Namaste! Most things still remain to be done!

When I first read about Early Childhood Development (ECD), I just thought it was about pre-school education. However, UNICEF transforms ECD to a comprehensive and holistic programme that, with the IKEA Foundation’s support, can further penetrate many rural areas in India.

The ECD programme takes care of both mothers and children from minus 1-year-old (as a foetus) to kids. It covers education, nutrition and health. Such a caring programme!

Our group of seven from different locations in IKEA Hong Kong, with the representative from UNICEF HK, flew from Hong Kong to Delhi to Udaipur. By Felix Chan.

When we arrived Udaipur, in the south part of Rajasthan in India on 15 November, the amazing journey started. J

Thanks to UNICEF HK and the India office for helping us to liaise with the India Embassy HK for our visa applications. Eventually we got our visas one day before our flight on 14 November.

Playing with gravel helps children’s cognitive development. Learning can be fun and simple! By Jack Leung.

During the two-and-a-half-day trip, the UNICEF team took us through the concept of ECD programmes, particularly in Rajasthan state. We visited an Anganwadi Centre and a primary school, played with children, talked to teachers and met with parents in Udaipur.
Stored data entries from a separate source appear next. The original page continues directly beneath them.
(** An agent whose admission ends after Stop has listed the agents outlives the
    shutdown: nothing unregisters it or closes its session. *)
Theorem late_agent_survives h id c live :
  conns (a_registry (h_admin h)) !! c = None → agents (a_registry (h_admin h)) !! id = None →
  lc_customerID live = id →
  ∃ sh, shsteps (mkShutdown h (StopUnregister [])) [ShOther (PRegistry (EConnect id c)); ShStop] sh ∧
    sh_pc sh = StopReturned ∧ Lookup (sh_registry sh) id = Ok c ∧ conns (sh_registry sh) !! c = Some live.
Proof.
  intros Hc Ha Hl. eexists. split.
  { econstructor; [apply shstep_other, pstep_registry; by eapply rstep_connect|]. econstructor; [by constructor|constructor]. }
  split; [done|]. set (r := mkRegistry (agents (a_registry (h_admin h))) (customerLimits (a_registry (h_admin h)))
    (r_metrics (a_registry (h_admin h))) (<[c := live]> (conns (a_registry (h_admin h))))).
  split; [exact (Register_lookup r id c)|]. apply (Register_new_conn r id c live); cbn; [by rewrite lookup_insert_eq|congruence].
Qed.
End shutdown.
(* ===== verification/RelayWitness.v ===== *)
(** * Concrete relays

    A limiter that counts, an operating system that refuses an address in use,
    and a small relay, on which the theorems of the
    relay's files are applied. *)

From Stdlib Require Import ZArith Lia SpecFloat.
From S2P Require Import Prelude Text Json Frame Window WriteQueue Stream Mux MuxInv Config Registry RateLimit Router ClientListener Store Net AuditLog Auth Admin Reload RelayServer.

(** A bucket that is never refilled. *)
Definition counting_limiter : RateLimiter Z :=
  {| NewLimiter := λ _ burst, burst;
     Lim_Allow := λ n _, if bool_decide (0 < n) then (true, n - 1) else (false, n) |}.
#[local] Existing Instance counting_limiter.

Definition os_listen (used : list string) (addr : string) : bool := negb (bool_decide (addr ∈ used)).

(** A relay with one agent, and a port of its customer. *)
Definition ssh_entry : portEntry := mkPortEntry "customer-a" "ssh" 2 "0.0.0.0".
Definition demo_router : gmap Z portEntry := {[2222 := ssh_entry]}.
Definition demo_admin : AdminServer Z :=
  mkAdmin demo_router NewClientListener demo_reg1 (Some []) None ∅ "relay.yaml" None.
Definition demo_env : Env := mkEnv 7 "tmp" (mkFaults false None false false false).

Lemma demo_reg1_run : rsteps (NewMemoryRegistry (Some [])) ([] ++ [EConnect "customer-a" 0]) demo_reg1.
Proof.
  eapply (rsteps_snoc _ _ (NewMemoryRegistry (Some []))); [apply rsteps_nil|].
  by apply (rstep_connect _ _ _ (demo_conn "10.0.0.1:1")).
Defined.

Definition client_result :=
  handleClient (R := MemoryRegistry) (NewClientListener (Lim := Z)) demo_router demo_reg1 0 "10.9.9.9" 2222.

Lemma client_isolation_witness :
  ∃ c s, client_result.2 = ClientRouted (Ok (c, s)) ∧
    ∃ live, conns demo_reg1 !! c = Some live ∧ lc_customerID live = "customer-a".
Proof.
  pose proof (client_isolation (R := MemoryRegistry) (NewClientListener (Lim := Z)) demo_router demo_reg1 0
    "10.9.9.9" 2222 client_result.1.1 client_result.1.2 client_result.2
    (rsteps_inv _ _ demo_reg1_run) ltac:(by vm_compute)) as [_ Hout].
  assert (client_result.2 = ClientRouted (Ok (0%nat, 0%nat))) as E by (by vm_compute).
  rewrite E in Hout |- *. exists 0%nat, 0%nat. split; [done|].
  destruct Hout as (live & m' & Hc & Hl & _). by exists live.
Defined.

Definition demo_valid : map_Forall mapping_valid demo_router.
Proof.
  apply map_Forall_singleton. split; [by vm_compute|]. split; [done|].
  split_and!; try done; by apply text_check; vm_compute.
Defined.
Lemma demo_text : Forall port_text (sidecar_port <$> ListPorts demo_router).
Proof. replace (ListPorts demo_router) with [port_info 2222 ssh_entry] by (by vm_compute). constructor; [|constructor]. by apply (demo_valid 2222). Defined.

Definition save_result :=
  SaveCurrentState ∅ "sidecar.json" "tmp" (mkFaults false (Some 3%nat) false false false) (ListPorts demo_router).

Lemma sidecar_save_atomic_witness :
  ∃ fs', last save_result.1 = Some fs' ∧ fs' !! "sidecar.json" = None.
Proof.
  destruct (sidecar_save_atomic ∅ "sidecar.json" "tmp" (mkFaults false (Some 3%nat) false false false)
    (ListPorts demo_router) save_result.1 save_result.2 ltac:(done) demo_text eq_refl)
    as (_ & _ & fs' & Hl & Hr). exists fs'. split; [done|]. exact Hr.
Defined.

Definition create_result :=
  createPort os_listen demo_env demo_admin (Some (mkPortCreateRequest 8080 "customer-b" "http" 0 "127.0.0.1")).

Lemma create_port_branches_witness :
  a_router create_result.1 = <[8080 := mkPortEntry "customer-b" "http" 0 "127.0.0.1"]> demo_router.
Proof.
  pose proof (create_port_branches os_listen demo_env demo_admin
    (Some (mkPortCreateRequest 8080 "customer-b" "http" 0 "127.0.0.1")) create_result.1 create_result.2
    ltac:(by vm_compute)) as H.
  assert (create_result.2 = RespPort 201 (mkPortInfo 8080 "customer-b" "http" 0 "127.0.0.1")) as E
    by (by vm_compute).
  rewrite E in H. destruct H as (_ & req & ln & Hreq & _ & _ & _ & _ & _ & Hr & _).
  injection Hreq as <-. exact Hr.
Defined.

Definition update_result :=
  updatePort demo_env demo_admin (Some (mkPortUpdateRequest "sftp" None "")) 2222.

Lemma update_port_branches_witness :
  ∃ e, a_router demo_admin !! 2222 = Some e ∧ customerID e = "customer-a" ∧
    a_router update_result.1 = <[2222 := mkPortEntry "customer-a" "sftp" 2 "0.0.0.0"]> demo_router.
Proof.
  pose proof (update_port_branches demo_env demo_admin (Some (mkPortUpdateRequest "sftp" None "")) 2222
    update_result.1 update_result.2 ltac:(by vm_compute)) as H.
  assert (update_result.2 = RespPort 200 (mkPortInfo 2222 "customer-a" "sftp" 2 "0.0.0.0")) as E
    by (by vm_compute).
  rewrite E in H. destruct H as (_ & req & e & Hreq & He & Hr & _). injection Hreq as <-.
  exists e. injection He as <-. split; [done|]. split; [done|]. exact Hr.
Defined.

(** Configurations with one customer and one port, for two customers. *)
Definition demo_cfg (customer : string) (ports : list PortConfig) : RelayConfig :=
  mkRelayConfig (mkServerConfig ":8443" "" "" "" 0 0 0 0 "") (Config.mkTLSPaths "c" "k" "a" "ca")
    [mkCustomerConfig customer ports 0 2 0 no_rate_limit] (mkLogConfig "" "" "") (mkMetricsConfig false "").
Definition ssh_port : PortConfig := mkPortConfig 2222 "ssh" "" "".
Definition cfg_a : RelayConfig := demo_cfg "customer-a" [ssh_port].
Definition cfg_b : RelayConfig := demo_cfg "customer-b" [ssh_port].
Definition cfg_none : RelayConfig := demo_cfg "customer-b" [].

Definition plain_orders (oldCfg : option RelayConfig) (newCfg : RelayConfig) : orders :=
  mkOrders (map_to_list (indexPorts (Some newCfg))) (map_to_list (indexPorts oldCfg))
    (map_to_list (rateLimits (Some newCfg))).

Lemma plain_orders_ok oldCfg newCfg : orders_ok (plain_orders oldCfg newCfg) oldCfg newCfg.
Proof. done. Defined.

Definition reload1 := applyReload os_listen demo_admin (Some cfg_a) cfg_b (plain_orders (Some cfg_a) cfg_b).
Definition reload2 := applyReload os_listen reload1.1 (Some cfg_b) cfg_none (plain_orders (Some cfg_b) cfg_none).

(** A port that only the new configuration has. *)
Definition web_entry : PortIndexEntry := mkPortIndexEntry "customer-b" "web" 2 "0.0.0.0" no_rate_limit.
Definition cfg_web : RelayConfig := demo_cfg "customer-b" [mkPortConfig 8080 "web" "" ""].
Definition reload_web := applyReload os_listen demo_admin (Some cfg_a) cfg_web (plain_orders (Some cfg_a) cfg_web).

Lemma reload_ports_witness :
  ∃ starts, listener_starts os_listen demo_admin reload_web.1 (indexPorts (Some cfg_a))
      (ord_new (plain_orders (Some cfg_a) cfg_web)) 8080 web_entry starts ∧
    a_router reload_web.1 !! 8080 = (if starts then Some (mkPortEntry "customer-b" "web" 2 "0.0.0.0") else None) ∧
    starts = true.
Proof.
  destruct (reload_ports os_listen demo_admin (Some cfg_a) cfg_web (plain_orders (Some cfg_a) cfg_web)
    reload_web.1 reload_web.2 8080 (plain_orders_ok _ _) (surjective_pairing _)) as (starts & Hp & Hl).
  exists starts. split; [exact (Hl web_entry eq_refl eq_refl)|]. split; [exact Hp|].
  destruct starts; [done|]. by vm_compute in Hp.
Defined.

Lemma rejected_port_survives_witness : a_router reload2.1 !! 2222 = Some ssh_entry.
Proof.
  exact (rejected_port_survives os_listen demo_admin cfg_a cfg_b cfg_none (plain_orders (Some cfg_a) cfg_b)
    (plain_orders (Some cfg_b) cfg_none) reload1.1 reload2.1 reload1.2 reload2.2 2222
    (mkPortIndexEntry "customer-a" "ssh" 2 "0.0.0.0" no_rate_limit)
    (mkPortIndexEntry "customer-b" "ssh" 2 "0.0.0.0" no_rate_limit) ssh_entry
    (plain_orders_ok _ _) (plain_orders_ok _ _) eq_refl eq_refl eq_refl ltac:(done) eq_refl eq_refl
    (surjective_pairing _) (surjective_pairing _)).
Defined.

Definition failed_reload :=
  Reload os_listen demo_env demo_admin (λ _, Err (CfgRead "relay.yaml")) (plain_orders None cfg_b).

Lemma reload_error_unchanged_witness : failed_reload.1 = demo_admin.
Proof.
  exact (reload_error_unchanged os_listen demo_env demo_admin (λ _, Err (CfgRead "relay.yaml"))
    (plain_orders None cfg_b) _ _ (surjective_pairing _)).
Defined.

Lemma restart_restores_witness :
  start_mappings (map_to_list (mergeSidecar ∅ (sidecar_port <$> ListPorts demo_router))) ∅ !! 2222 = Some ssh_entry.
Proof.
  exact (restart_restores demo_router ∅ _ 2222 demo_valid (reflexivity _)).
Defined.

Lemma relay_stop_closes_witness : agents (RelayStop (NewClientListener (Lim := Z)) demo_reg1).2 = ∅.
Proof.
  exact (proj1 (relay_stop_closes _ demo_reg1 NewClientListener _ _ demo_reg1_run (surjective_pairing _))).
Defined.

Definition admit_result :=
  handleConnection (λ _, "") demo_reg1 50 9 "10.0.0.3:5"
    (Some [mkCertificate "customer-b" [] 0 100]) (Some ["ssh"]).

Lemma agent_admission_witness :
  ∃ c old, admit_result.2 = Some c ∧ Lookup admit_result.1.1 "customer-b" = Ok c ∧
    Lookup demo_reg1 "customer-a" = Ok old ∧ conns admit_result.1.1 !! old = conns demo_reg1 !! old.
Proof.
  pose proof (agent_admission (λ _, "") demo_reg1 50 9 "10.0.0.3:5"
    (Some [mkCertificate "customer-b" [] 0 100]) (Some ["ssh"]) admit_result.1.1 admit_result.1.2 admit_result.2
    (rsteps_inv _ _ demo_reg1_run) ltac:(lia) ltac:(by vm_compute)) as H.
  destruct admit_result.2 as [c|] eqn:E; [|by vm_compute in E].
  destruct H as (cert & chain & live & Hh & _ & _ & Hn & Hl & _ & _ & _ & _ & _ & _ & Ho & _). injection Hh as <- _.
  destruct (Lookup demo_reg1 "customer-a") as [old|] eqn:Ea; [|by vm_compute in Ea].
  exists c, old. split_and!; [done|exact Hl|done|]. apply Ho; [|by vm_compute].
  intros ->. vm_compute in Ea. injection Ea as <-. by vm_compute in Hn.
Defined.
In the Anganwadi Centre (AWC, were started by the Indian government in 1975 as part of the Integrated Child Development Services program to combat child hunger and malnutrition.  Anganwadi means “courtyard shelter” in Indian language. A typical AWC provides basic health care in Indian villages), around 40 children are divided into three groups by different ages between three and six. Two to three teachers to take care of them. They are singing, dancing, praying and interacting with teachers on storytelling, colour painting and playing. The centre also has a high concern for the nutrition of the kids and prepares snacks and hot cooked meals for them.

We visited a Mothers’ Group in one of the AWCs in Udaipur. By Felix Chan.

Finally, we attended the workshop on parenting that UNICEF runs in partnership with some local communities. They are mothers, grandmothers, grandfathers or teachers. Through the sharing, coaching and guidance from the facilitator, the learning environment at home will be gradually built. There, we found passion, energy, determination, caring, thoughtfulness and happy faces.

To build strong bonds within the community in this rural area, the AWC staff also regularly visit homes in the village, talk to the families and see their needs on taking care of young children. They proactively identify any pregnant woman during a home visit and provide support to mothers during pregnancy, childbirth and in the first months of the child’s life on issues such as nutrition advice, growth chart monitoring, feeding the child, healthcare consultations etc.

Playing with the kids in Sindhu school. By Jack Leung.

We also visited Sindhu school and engaged with the transition of children from AWC to school with the fun game. They are so energetic and we all have a happy moment and can’t stop playing!

The IKEA Foundation and UNICEF are creating a better everyday life for children and families in India through the Early Childhood Development programme

UNICEF is striving for the best and keeps reviewing, renewing and improving its ECD programme, so as to make it sustainable and benefit more and more families and children in India.

As Ingvar Kamprad, Founder of IKEA, says: “Most things still remain to be done.”